Nous avons ensuite eu une discussion plutôt civilisée. Si je vous rapporte cette conversation c’est parce qu’il a dit quelque chose qui a piqué ma curiosité. Il ne s’est jamais, jamais, excusé à propos des attaques terroristes en Irak ou en Syrie, celles menées en Syrie ayant été beaucoup moins importantes qu’en Irak, mais il a dit : ‘’Maintenant, je gouverne une région du nord ouest de la Syrie contrôlée par l’oppositionet je suis en train d’apprendre que les tactiques et les principes que j’appliquais en Irak ne sont plus applicables lorsqu’il vous revient de gouverner quatre millions de personnes’’.
Il s’agit d’une région (plus précisément, la région d’Idlib, le fief d’Al-Joulani contrôlé par les factions armées du Front al-Nosra et la Turquie; Ndt) qui comptait 2 millions d’habitants, auxquels se sont ajoutés deux autres millions de réfugiés venus d’autres régions de Syrie, d’où les quatre millions au total. Il a dit aussi : ‘’Je suis en train d’apprendre que pour gouverner, vous devez faire des concessions’’.
J’ai été très impressionné par cela.
Cette (première conversation avec Al-Joulani) a donc eu lieu en mars 2023, c’est-à-dire, il y a un peu plus de deux ans. Une deuxième a eu lieu en septembre (les deux rencontres ayant eu lieu à Idlib ; Ndt). Puis, je suis retourné en Syrie en janvier (2025).
Oh, j’ai oublié de dire que les deux fois, nous avons rencontré les communautés chrétiennes de la région […] Et, avant de le quitter, je lui ai dit en arabe : ‘’Qu’en est-il de l’unique propriété qui n’a pas été restituée (aux Syriens chrétiens, par un groupe de terroristes)’’. Il a dit : ‘’Je préfère agir de manière politique plutôt que de mener une bataille armée contre ce groupe’’.

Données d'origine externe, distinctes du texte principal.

(* ===== verification/Setup.v ===== *)
(** [admin/server.go] ([RegisterModel], [registerModel], [Setup]) and
    [admin/setup_converge.go]: what starting the admin module does to the database
    and to the server. *)

From Stdlib Require Import ZArith Lia String Ascii List Bool.
From stdpp Require Import base tactics list gmap strings.
From S2P Require Import Prelude GoStrings Errs Gorm UserModel RoleModel Menus Derive RoleService Seed.

Local Open Scope string_scope.
Local Open Scope list_scope.
Local Open Scope aeus_scope.

#[export] Instance BaseModel_eq_dec : EqDecision BaseModel.
Proof. solve_decision. Defined.
#[export] Instance Menu_eq_dec : EqDecision Menu.
Proof. solve_decision. Defined.

(** ** The models *)

(** The built-in models, and those of an application. *)
Inductive AdminModel (App : Type) : Type :=
| MdMenu | MdUser | MdLoginLog | MdDepartment | MdRole | MdRolePermission | MdPermission | MdAudit | MdTenant
| MdApp (a : App).
Arguments MdMenu {App}. Arguments MdUser {App}. Arguments MdLoginLog {App}. Arguments MdDepartment {App}.
Arguments MdRole {App}. Arguments MdRolePermission {App}. Arguments MdPermission {App}. Arguments MdAudit {App}.
Arguments MdTenant {App}. Arguments MdApp {App} a.

Definition getModels {App : Type} (multiTenant : bool) : list (AdminModel App) :=
  [MdMenu; MdUser; MdLoginLog; MdDepartment; MdRole; MdRolePermission; MdPermission; MdAudit]
  ++ (if multiTenant then [MdTenant] else []).

Definition readOnlyResource {App : Type} (m : AdminModel App) : bool :=
  match m with MdPermission | MdRolePermission | MdAudit | MdLoginLog => true | _ => false end.

(** [TableName], [ModuleName] and [MenuEntry] of a built-in model; [None] is an
    application's. *)
Definition builtinTable {App : Type} (m : AdminModel App) : option string :=
  match m with
  | MdMenu => Some "sys_menus" | MdUser => Some "sys_users" | MdLoginLog => Some "sys_login_logs"
  | MdDepartment => Some "sys_departments" | MdRole => Some "sys_roles" | MdRolePermission => Some "sys_role_permissions"
  | MdPermission => Some "sys_permissions" | MdAudit => Some "sys_audits" | MdTenant => Some "sys_tenants"
  | MdApp _ => None
  end.
Definition entry (name parent : string) (sort : Z) : MenuSpec :=
  mkMenuSpec EmptyString EmptyString EmptyString name EmptyString parent sort false false EmptyString.
Definition MenuEntry {App : Type} (m : AdminModel App) : option MenuSpec :=
  match m with
  | MdMenu => Some (entry "菜单管理" "SystemSettings" 20)
  | MdUser => Some (entry "用户管理" "SystemUserCenter" 10)
  | MdLoginLog => Some (entry "登录日志" "SystemLogs" 20)
  | MdDepartment => Some (entry "部门管理" "SystemUserCenter" 40)
  | MdRole => Some (entry "角色管理" "SystemUserCenter" 20)
  | MdRolePermission => Some (entry "角色授权" "SystemUserCenter" 30)
  | MdPermission => Some (entry "权限管理" "SystemSettings" 30)
  | MdAudit => Some (entry "操作日志" "SystemLogs" 10)
  | MdTenant => Some (entry "租户管理" "SystemSettings" 10)
  | MdApp _ => None
  end.

(** ** setup_converge.go: data *)

Record menuIdentity : Type := mkIdentity { idComponent : string; idName : string; idParent : string; idUri : string; idViewPath : string }.
Definition tenantManagementMenuIdentity : menuIdentity :=
  mkIdentity "SystemSysTenants" "租户管理" "SystemSettings" "/system/sys-tenants" "@/views/system/sys_tenant/Index.vue".
Definition hasIdentity (i : menuIdentity) (m : Menu) : bool :=
  String.eqb (mComponent m) (idComponent i) && String.eqb (mName m) (idName i) && String.eqb (mParent m) (idParent i)
  && String.eqb (mUri m) (idUri i) && String.eqb (mViewPath m) (idViewPath i).

Definition tenantResourcePermissionData : list string :=
  [ "POST /system/sys_tenant"; "PUT /system/sys_tenant/:id"; "DELETE /system/sys_tenant/:id"; "GET /system/sys_tenants"
  ; "GET /system/sys_tenant/detail/:id"; "GET /system/sys_tenant/export" ].

Definition isRoleKeyColumn (s : SchemaRow) : bool :=
  String.eqb (scModule s) "system" && String.eqb (scTable s) "sys_users" && String.eqb (scColumn s) "role_key".
Definition withRequired (l : list string) (s : SchemaRow) : SchemaRow :=
  mkSchemaRow (scID s) (scTenant s) (scModule s) (scTable s) (scColumn s) (scCreatedAt s) (scUpdatedAt s) l.

(** ** The server *)

Inductive Callback : Type := CbTenantScope | CbSecurityGuards | CbAudit.

Record Options : Type := mkOptions {
  oRouter : bool; oDB : bool; oMultiTenant : bool; oResolver : bool; oAudit : bool; oAutoMigrate : bool;
}.
Record ResourceConfig (S : Type) : Type := mkConfig { rcTenantResolve : bool; rcScenarios : option S; rcAutoMigrate : bool }.
Arguments mkConfig {S}.

(** The database, the models by module and table, the callbacks installed, the routes
    mounted by the endpoints, the schema caches dropped, and the warnings logged. *)
Record Server (App DB : Type) : Type := mkServer {
  svDB : DB;
  svIndex : gmap string (AdminModel App);
  svCallbacks : list Callback;
  svRoutes : list (string * string);
  svInvalidated : list (string * string);
  svWarnings : list error;
}.
Arguments mkServer {App DB}. Arguments svDB {App DB}. Arguments svIndex {App DB}. Arguments svCallbacks {App DB}.
Arguments svRoutes {App DB}. Arguments svInvalidated {App DB}. Arguments svWarnings {App DB}.

Definition ErrHTTPRequired : error := EPlain "http server required".
Definition ErrDBRequired : error := EPlain "db required".
Definition ErrRouterRequired : error := EPlain "router required".

Section Setup.

Context {App DB : Type} `{GormLaws DB Menu} `{!GormUnscoped DB Menu} `{!GormUnscopedLaws DB Menu} `{!GormHard DB Menu}
  `{GormLaws DB Permission} `{!GormUnscoped DB Permission} `{!GormUnscopedLaws DB Permission} `{!GormHard DB Permission}
  `{GormLaws DB RolePermission} `{!GormUnscoped DB RolePermission} `{!GormHard DB RolePermission}
  `{GormLaws DB SchemaRow}.

(** rest/v3 and gorm: the scenario names, building and mounting a resource (which
    migrates its table), its singular name, the scenarios it mounts and their routes,
    whether a model has a tenant column; DDL; the tables that exist; the name of a
    model's type; what an application's models say of themselves. *)
Variables ScenarioCreate ScenarioUpdate ScenarioDelete ScenarioSearch ScenarioDetail ScenarioExport : string.
Variable NewResource : AdminModel App -> ResourceConfig (list string) -> DB -> DB * option error.
Variable singularOf : string -> string.
Variable HasScenario : AdminModel App -> option (list string) -> string -> bool.
Variable BuildUriOf : AdminModel App -> string -> string * string.
Variable modelHasTenantIDColumn : AdminModel App -> bool.
Variable AutoMigrate : string -> DB -> DB * option error.
Variable HasTable : string -> DB -> bool.
Variable typeName : AdminModel App -> string.
Variable appResource : App -> Resource.

Notation Srv := (Server App DB).
Notation M := (Srv -> Srv * option error).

Pourquoi je vous raconte cette longue histoire (de la prétendue extrême satisfaction des Syriens chrétiens du gouvernement actuel ; Ndt) ? Parce que si vous suivez les nouvelles de Syrie, vous savez qu’il y a eu des assassinats portant sur la communauté alaouite de la Côte syrienne en mars dernier (et qui continue avec enlèvements de femmes, d’enfants et trafic d’organes de surcroît; Ndt) et des combats autour de Damas ces derniers jours. Or, Charaa, ce type, a envoyé des forces mais n’a pas ouvert le feu, ne s’est pas attaqué aux milices qui ne sont que vaguement sous son commandement ou aux milices qui rejettent la loi de Damas. Il essaye de réunir les gens et de leur parler. Ce qui n’est pas la manière dont Al-Qaïda est supposée diriger le monde. Non… je ne plaisante pas.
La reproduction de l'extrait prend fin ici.